Çocuklarımızı Şahsiyetli Yetiştirelim
Günümüz şartlarında çocuk yetiştirirken dengeli bir ruh hali vermeye özel bir özen göstermek gerekmektedir. Mesela çocuğumuz başkalarına karşı güzel geçimli, nazik, hak tanır olmalıdır. Ama onu kötü iş ve alışkanlıklara çağıran bozuk bir çevreye karşı “hayır” demesini bilen, şahsiyetli, ciddi, kendini savunma becerisine sahip biri de olmalıdır. Bunun için de çocuğumuzun kendisini ifade etmesine fırsat verip kişiliğini geliştirmesini sağlamalıyız.
Çocuklarımızın aileleriyle ilişkileri çok güçlü ve her türlü duruma karşı dayanıklı olmalıdır. Öyle ki çocuğumuz bir hata yapsa da gelip ailesine söyleyebilmeli, kendisini tehdit edenler varsa ihbar edip yardım isteyebilmelidir.

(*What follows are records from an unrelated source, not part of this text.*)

(** * The claims *)

(** The two computations of a Merkle root agree with the reference
    definition.  For every non-empty list of transactions, with their ids or
    their witness ids as leaves, [CalcMerkleRoot] ends without a panic, the
    array of [BuildMerkleTreeStore] has the announced size, and its last
    entry, the rolling result and [merkle_root] are the same hash; on no
    transactions both panic. *)
Lemma merkle_roots_agree `{Crypto} witness :
  (forall txs, txs <> [] -> zlen txs < 2 ^ 62 ->
     exists r store,
       merkle_root (leaves witness txs) = Some r /\
       CalcMerkleRoot txs witness = Ok r /\
       BuildMerkleTreeStore txs witness = Ok store /\ last store = Some (Some r) /\
       zlen store = 2 * nextPowerOfTwo (zlen txs) - 1) /\
  CalcMerkleRoot [] witness = Panic /\ BuildMerkleTreeStore [] witness = Panic.
Proof.
  split; [| split; reflexivity]. intros txs Hne Hb.
  destruct (CalcMerkleRoot_ok witness txs Hne Hb) as (r & Hc & Hr).
  destruct (BuildMerkleTreeStore_ok witness txs Hne) as (store & r' & Hs & Hl & Hz & Hr').
  rewrite Hr in Hr'. injection Hr' as <-. exists r, store. done.
Qed.

Definition three_txs : list MsgTx := [stale_tx 0; stale_tx 1; stale_tx 2].

Lemma merkle_roots_agree_witness :
  let H := toy_crypto in
  exists r store, CalcMerkleRoot three_txs true = Ok r /\
    BuildMerkleTreeStore three_txs true = Ok store /\ last store = Some (Some r) /\ zlen store = 7.
Proof.
  intros H. destruct (merkle_roots_agree true) as [Hall _].
  destruct (Hall three_txs) as (r & store & _ & Hc & Hb & Hl & Hz); [discriminate | reflexivity |].
  exists r, store. done.
Defined.

(** C35: a Merkle root commits to the transactions below it.  When no two of the
    strings hashed for the two roots collide, no transaction has 64 bytes
    without its witnesses, and neither list has a transaction twice, lists of
    any two lengths with the same root serialize to the same transactions.
    Without the test for duplicates this fails: listing the last of an odd
    number of at least three transactions twice does not change the root.  (For
    one transaction it does: its root is its own hash.) *)
Theorem merkle_commits `{CryptoLaws} :
  (forall txs1 txs2 r,
     collision_free (hashed txs1 ++ hashed txs2) ->
     Forall (fun tx => zlen (SerializeNoWitness tx) <> 64) (txs1 ++ txs2) ->
     NoDup (map TxHash txs1) -> NoDup (map TxHash txs2) ->
     zlen txs1 < 2 ^ 62 -> zlen txs2 < 2 ^ 62 ->
     CalcMerkleRoot txs1 false = Ok r -> CalcMerkleRoot txs2 false = Ok r ->
     map SerializeNoWitness txs1 = map SerializeNoWitness txs2) /\
  (forall txs tx, Nat.even (length txs) = true -> txs <> [] -> zlen txs < 2 ^ 61 ->
     CalcMerkleRoot (txs ++ [tx; tx]) false = CalcMerkleRoot (txs ++ [tx]) false).
Proof.
  split; [exact root_determines | exact root_of_duplicate].
Qed.

(** The same transaction without its witnesses. *)
Definition stripped_tx : MsgTx := mkMsgTx 1 (strip <$> TxIns example_tx) (TxOuts example_tx) 0.

Lemma merkle_commits_witness :
  let H := toy_crypto in
  stripped_tx <> stale_tx 0 /\
  map SerializeNoWitness [stale_tx 0] = map SerializeNoWitness [stripped_tx] /\
  CalcMerkleRoot (three_txs ++ [stale_tx 2]) false = CalcMerkleRoot three_txs false.
Proof.
  intros H. destruct (@merkle_commits H toy_laws) as [Hdet Hdup]. split; [discriminate |]. split.
  - apply (Hdet _ _ (TxHash (stale_tx 0))); try reflexivity; try apply NoDup_singleton.
    + intros a b Ha Hb _. cbn [hashed app map interior length] in Ha, Hb.
      rewrite !elem_of_cons, elem_of_nil in Ha, Hb.
      change (SerializeNoWitness stripped_tx) with (SerializeNoWitness (stale_tx 0)) in *.
      intuition congruence.
    + repeat constructor; vm_compute; discriminate.
  - apply (Hdup [stale_tx 0; stale_tx 1] (stale_tx 2)); [reflexivity | discriminate | reflexivity].
Defined.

Çocuklarımızın fıtri ihtiyaçlarını uygun bir şekilde karşılamak da önemlidir. Çocuğunun ihtiyaçlarına duyarsız kalan bir aile onu hırsızlığa ve benzer suçlara yönlendirebilir. Bilhassa ergenlik çağında çocuklar kaliteli yiyecekler yemeye, iyi giyinmeye ihtiyaç duyar. Aile çocuğunun ihtiyaçlarını helal dairesi içinde karşılamaya çalışmalıdır. Çoluk çocuğu fazla, geçimi dar ailelere yardım etmek de toplumun, bilhassa imkanı geniş olanların vazifesidir.

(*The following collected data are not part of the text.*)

(* ===== verification/BlockIndex.v ===== *)
(** Nodes of the block tree and headers in context
    (src/btcd/blockchain/blockindex.go, src/btcd/blockchain/interfaces.go).

    [HeaderCtx] is the interface that the difficulty rules are written
    against; block nodes with their skip pointers implement it, and the laws
    say that following skip pointers finds the block that following parents
    finds. *)

From stdpp Require Import sorting.
From S2P Require Import Prelude Slices Crypto WireCommon MsgTx MsgBlock BtcUtil WorkMath.
#[local] Open Scope Z_scope.

(** * The interface *)

Class HeaderCtx (Hdr : Type) : Type := {
  Height : Hdr -> Z;
  ctx_Bits : Hdr -> Z;
  ctx_Timestamp : Hdr -> Z;
  Parent : Hdr -> option Hdr;
  RelativeAncestorCtx : Hdr -> Z -> option Hdr;
}.

(** [k] steps towards the first block. *)
Fixpoint back `{HeaderCtx Hdr} (k : nat) (n : Hdr) : option Hdr :=
  match k with
  | O => Some n
  | S k' => match Parent n with Some p => back k' p | None => None end
  end.

(** What the rules rely on: heights count the ancestors, and a relative
    ancestor is found by going back. *)
Class HeaderCtxLaws (Hdr : Type) `{HeaderCtx Hdr} (ok : Hdr -> Prop) : Prop := {
  ok_parent n p : ok n -> Parent n = Some p -> ok p /\ Height p = Height n - 1;
  ok_height n : ok n -> 0 <= Height n < 2 ^ 31;
  ok_first n : ok n -> (Parent n = None <-> Height n = 0);
  ok_relative n d : ok n -> 0 <= d < 2 ^ 31 -> RelativeAncestorCtx n d = back (Z.to_nat d) n;
}.

(** * The past median time *)

Definition medianTimeBlocks : nat := 11.

Section MedianTime.
Context `{HeaderCtx Hdr}.

(** The timestamps of at most [k] blocks from [n] back. *)
Fixpoint past_timestamps (k : nat) (n : option Hdr) : list Z :=
  match k, n with
  | S k', Some n => ctx_Timestamp n :: past_timestamps k' (Parent n)
  | _, _ => []
  end.

Definition CalcPastMedianTime (n : Hdr) : outcome Empty_set Z :=
  let timestamps := merge_sort Z.le (past_timestamps medianTimeBlocks (Some n)) in
  index timestamps (zlen timestamps / 2).
End MedianTime.

(** * Block nodes *)

Record nodeData := mkNodeData {
  n_hash : bytes;
  n_workSum : Z;
  n_height : Z;
  n_version : Z;
  n_bits : Z;
  n_nonce : Z;
  n_timestamp : Z;
  n_merkleRoot : bytes;
}.

(** Nodes are immutable but for their status, which is left out; a pointer to a
    node is the node. *)
#[local] Set Warnings "-register-all".
Inductive blockNode : Type :=
| Node (parent ancestor : option blockNode) (data : nodeData).

Definition parent (n : blockNode) : option blockNode := match n with Node p _ _ => p end.
Definition ancestor (n : blockNode) : option blockNode := match n with Node _ a _ => a end.
Definition data (n : blockNode) : nodeData := match n with Node _ _ d => d end.
Definition height (n : blockNode) : Z := n_height (data n).

Definition invertLowestOne (n : Z) : Z := Z.land n (n - 1).
Definition getAncestorHeight (h : Z) : Z := invertLowestOne (invertLowestOne h).

(** [for n != nil && n.height != height]: the height decreases. *)
Fixpoint ancestor_loop (fuel : nat) (n : option blockNode) (h : Z) : option blockNode :=
  match n with
  | None => None
  | Some n =>
      if height n =? h then Some n else
      match fuel with
      | O => None
      | S fuel' =>
          match ancestor n with
          | Some a => if getAncestorHeight (height n) >=? h then ancestor_loop fuel' (Some a) h
                      else ancestor_loop fuel' (parent n) h
          | None => ancestor_loop fuel' (parent n) h
          end
      end
  end.

Definition Ancestor (n : blockNode) (h : Z) : option blockNode :=
  if (h <? 0) || (h >? height n) then None else ancestor_loop (Z.to_nat (height n)) (Some n) h.

Definition RelativeAncestor (n : blockNode) (distance : Z) : option blockNode :=
  Ancestor n (int32 (height n - distance)).

Section Nodes.
Context `{Crypto}.

Definition newBlockNode (blockHeader : BlockHeader) (par : option blockNode) : blockNode :=
  let fields ws h :=
    mkNodeData (BlockHash blockHeader) ws h (bh_Version blockHeader) (Bits blockHeader)
      (Nonce blockHeader) (Timestamp blockHeader) (MerkleRoot blockHeader) in
  let work := CalcWork (Bits blockHeader) in
  match par with
  | None => Node None None (fields work 0)
  | Some p =>
      let h := int32 (height p + 1) in
      Node (Some p) (Ancestor p (getAncestorHeight h)) (fields (n_workSum (data p) + work) h)
  end.

Definition node_Header (n : blockNode) : BlockHeader :=
  let d := data n in
  mkBlockHeader (n_version d)
    (match parent n with Some p => n_hash (data p) | None => replicate 32 x00 end)
    (n_merkleRoot d) (n_timestamp d) (n_bits d) (n_nonce d).
End Nodes.

(** [Equals] without the status. *)
#[global] Instance nodeData_eq_dec : EqDecision nodeData.
Proof. solve_decision. Defined.

Definition Equals (a b : blockNode) : bool := bool_decide (data a = data b).

Definition IsAncestor (n : blockNode) (otherNode : option blockNode) : bool :=
  match otherNode with
  | None => false
  | Some other =>
      match Ancestor n (height other) with
      | None => false
      | Some a => if height n =? height a then false else Equals a other
      end
  end.

#[global] Instance blockNode_ctx : HeaderCtx blockNode := {|
  Height := height;
  ctx_Bits n := n_bits (data n);
  ctx_Timestamp n := n_timestamp (data n);
  Parent := parent;
  RelativeAncestorCtx := RelativeAncestor;
|}.

(** * Skip pointers *)

Inductive node_ok : blockNode -> Prop :=
| first_ok d : n_height d = 0 -> node_ok (Node None None d)
| child_ok p d :
    node_ok p -> n_height d = height p + 1 -> n_height d < 2 ^ 31 ->
    node_ok (Node (Some p) (Ancestor p (getAncestorHeight (n_height d))) d).

Lemma node_ok_height n : node_ok n -> 0 <= height n < 2 ^ 31.
Proof. induction 1 as [d Hd | p d Hp IH Hd Hb]; unfold height in *; cbn [data] in *; lia. Qed.

Lemma back_height n : node_ok n -> forall k, Z.of_nat k <= height n ->
  exists m, back k n = Some m /\ node_ok m /\ height m = height n - Z.of_nat k.
Proof.
  induction 1 as [d Hd | p d Hp IH Hd Hb]; intros [| k] Hk; cbn [back].
  - eexists. split; [reflexivity |]. split; [now constructor | lia].
  - unfold height in Hk. cbn [data] in Hk. lia.
  - eexists. split; [reflexivity |]. split; [now constructor | lia].
  - cbn [Parent blockNode_ctx parent]. unfold height in Hk |- *. cbn [data] in *.
    destruct (IH k) as (m & Hm & Hok & Hh); [lia |]. exists m. split_and!; auto.
    unfold height in *. lia.
Qed.

Lemma back_add `{HeaderCtx Hdr} i j (n m : Hdr) : back i n = Some m -> back (i + j) n = back j m.
Proof.
  revert n. induction i as [| i IH]; intros n Hi; [now injection Hi as -> |].
  cbn in *. destruct (Parent n) as [p |]; [| discriminate]. now apply IH.
Qed.

Lemma land_le_r a b : 0 <= a -> 0 <= b -> Z.land a b <= b.
Proof.
  intros Ha Hb. rewrite <- (Z2N.id a), <- (Z2N.id b), <- N2Z.inj_land by done.
  apply N2Z.inj_le, N.land_le_r.
Qed.

Lemma invertLowestOne_range h : 0 <= h -> 0 <= invertLowestOne h /\ (0 < h -> invertLowestOne h < h).
Proof.
  intros Hh. unfold invertLowestOne. destruct (Z.eq_dec h 0) as [-> | Hz].
  { change (Z.land 0 (0 - 1)) with 0. lia. }
  split; [apply Z.land_nonneg; lia |]. intros _.
  pose proof (land_le_r h (h - 1) ltac:(lia) ltac:(lia)). lia.
Qed.

Lemma getAncestorHeight_range h : 0 < h -> 0 <= getAncestorHeight h < h.
Proof.
  intros Hh. unfold getAncestorHeight.
  destruct (invertLowestOne_range h ltac:(lia)) as [H0 H1].
  destruct (invertLowestOne_range (invertLowestOne h) H0) as [H2 H3].
  destruct (Z.eq_dec (invertLowestOne h) 0) as [Hz | Hz]; [| lia].
  rewrite Hz. change (invertLowestOne 0) with 0. lia.
Qed.

Lemma height_Node p a d : height (Node p a d) = n_height d.
Proof. reflexivity. Qed.

(** Following skip pointers is going back. *)
Lemma ancestor_loop_back fuel : forall n h,
  node_ok n -> 0 <= h <= height n -> height n - h <= Z.of_nat fuel ->
  (forall m, node_ok m -> height m < height n -> forall g, 0 <= g <= height m ->
     Ancestor m g = back (Z.to_nat (height m - g)) m) ->
  ancestor_loop fuel (Some n) h = back (Z.to_nat (height n - h)) n.
Proof.
  induction fuel as [| fuel IH]; intros n h Hok Hh Hf Hanc; cbn [ancestor_loop];
    destruct (Z.eqb_spec (height n) h) as [Heq | Hne]; try lia;
    try (replace (Z.to_nat (height n - h)) with 0%nat by lia; reflexivity).
  inversion Hok as [d Hd | p d Hp Hd Hb]; subst n; rewrite height_Node in *; [lia |].
  destruct (node_ok_height p Hp) as [Hp0 _].
  destruct (getAncestorHeight_range (n_height d)) as [Hg0 Hg1]; [lia |].
  set (g := getAncestorHeight (n_height d)) in *.
  assert (Hback : Ancestor p g = back (Z.to_nat (height p - g)) p)
    by (apply (Hanc p Hp); lia).
  destruct (back_height p Hp (Z.to_nat (height p - g)) ltac:(lia)) as (a & Ha & Haok & Hah).
  rewrite Z2Nat.id in Hah by lia.
  assert (Hparent : ancestor_loop fuel (Some p) h = back (Z.to_nat (n_height d - h)) (Node (Some p) (Ancestor p g) d)).
  { rewrite IH; [| done | lia | lia | intros m Hm Hlt; apply (Hanc m Hm); lia].
    replace (Z.to_nat (n_height d - h)) with (S (Z.to_nat (height p - h))) by lia. reflexivity. }
  cbn [ancestor parent]. rewrite Hback, Ha in *. destruct (Z.geb_spec g h); [| exact Hparent].
  rewrite IH; [| done | lia | lia |
    intros m Hm Hlt; apply (Hanc m Hm); lia].
  rewrite Hah.
  replace (Z.to_nat (n_height d - h)) with (S (Z.to_nat (height p - g) + Z.to_nat (height p - (height p - g) - h)))%nat by lia.
  cbn [back Parent blockNode_ctx parent]. rewrite (back_add _ _ p a Ha). f_equal; lia.
Qed.

Lemma Ancestor_back n : node_ok n -> forall g, 0 <= g <= height n ->
  Ancestor n g = back (Z.to_nat (height n - g)) n.
Proof.
  intros Hok. remember (Z.to_nat (height n)) as k eqn:Hk. revert n Hok Hk.
  induction k as [k IH] using lt_wf_ind. intros n Hok Hk g Hg. unfold Ancestor.
  replace (_ || _) with false by lia. apply ancestor_loop_back; [done | done | lia |].
  intros m Hm Hlt g' Hg'. destruct (node_ok_height m Hm). apply (IH (Z.to_nat (height m))); auto. lia.
Qed.

Lemma back_none n : node_ok n -> forall k, height n < Z.of_nat k -> back k n = None.
Proof.
  induction 1 as [d Hd | p d Hp IH Hd Hb]; intros [| k] Hk; rewrite height_Node in Hk.
  - lia.
  - done.
  - pose proof (node_ok_height p Hp). lia.
  - cbn [back Parent blockNode_ctx parent]. apply IH. lia.
Qed.

#[global] Instance blockNode_laws : HeaderCtxLaws blockNode node_ok.
Proof.
  split.
  - intros n p Hok Hp. inversion Hok as [d Hd | q d Hq Hd Hb]; subst n; [discriminate |].
    injection Hp as ->. split; [done |]. cbn [Height blockNode_ctx]. rewrite height_Node. lia.
  - exact node_ok_height.
  - intros n Hok. inversion Hok as [d Hd | q d Hq Hd Hb]; subst n; cbn [Parent Height blockNode_ctx parent];
      rewrite height_Node; [tauto |]. pose proof (node_ok_height q Hq). split; [discriminate | lia].
  - intros n d Hok Hd. cbn [RelativeAncestorCtx blockNode_ctx]. unfold RelativeAncestor.
    pose proof (node_ok_height n Hok). rewrite int32_small by lia.
    destruct (Z.le_gt_cases d (height n)).
    + rewrite Ancestor_back by (done || lia). f_equal. lia.
    + rewrite back_none by (done || lia). unfold Ancestor. now replace (_ || _) with true by lia.
Qed.

Section NewNodes.
Context `{Crypto}.

Lemma newBlockNode_ok h p :
  node_ok p -> height p + 1 < 2 ^ 31 -> node_ok (newBlockNode h (Some p)).
Proof.
  intros Hp Hb. pose proof (node_ok_height p Hp). unfold newBlockNode. rewrite int32_small by lia.
  match goal with |- node_ok (Node _ _ ?d) => pose proof (child_ok p d Hp) as Hc end.
  cbn [n_height] in Hc. apply Hc; lia.
Qed.

Lemma newBlockNode_first h : node_ok (newBlockNode h None).
Proof. now constructor. Qed.

(** A chain of headers, the first block last. *)
Fixpoint chain_of (headers : list BlockHeader) : option blockNode :=
  match headers with
  | [] => None
  | h :: rest => Some (newBlockNode h (chain_of rest))
  end.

Önemli bir husus da çocuklarımızın kendisini ailede çok değerli hissetmesidir. Çocuğumuz ailede bulamadığı değeri başka yerde aramamalıdır. Aile reisleri “Çocuğumu şımartmayayım,” derken onu ezik, pasif, başkaları tarafından yönlendirilen bir zavallı haline getirmemelidir.
Çocuk daima aile içinde kendini ifade edebilmelidir. Velev ki çocukluk ve gençlik çağının tabi hali olan basit düşünceler olsa da hoşgörü ile karşılanmalıdır. Güzel şeyler düşünüp yaptığı zaman ise daha fazla teşvik ve iltifat görmelidir.
Dikkat edilmesi gereken bir başka husus da çocuğu iki yüzlü hale getirmemeye dikkat etmektir. Çocuğumuz bize karşı samimi olmalıdır. Bunun için de ondan yaşından beklenmeyecek bir takva ve olgunluk beklememelidir. Çocuğumuz bize karşı bir maske takınırken gerçek yüzünü başka insanlara ifade eder hale gelmemelidir. Bunun için de terbiyeyi yaşa uygun şekilde ve alıştırarak vermelidir.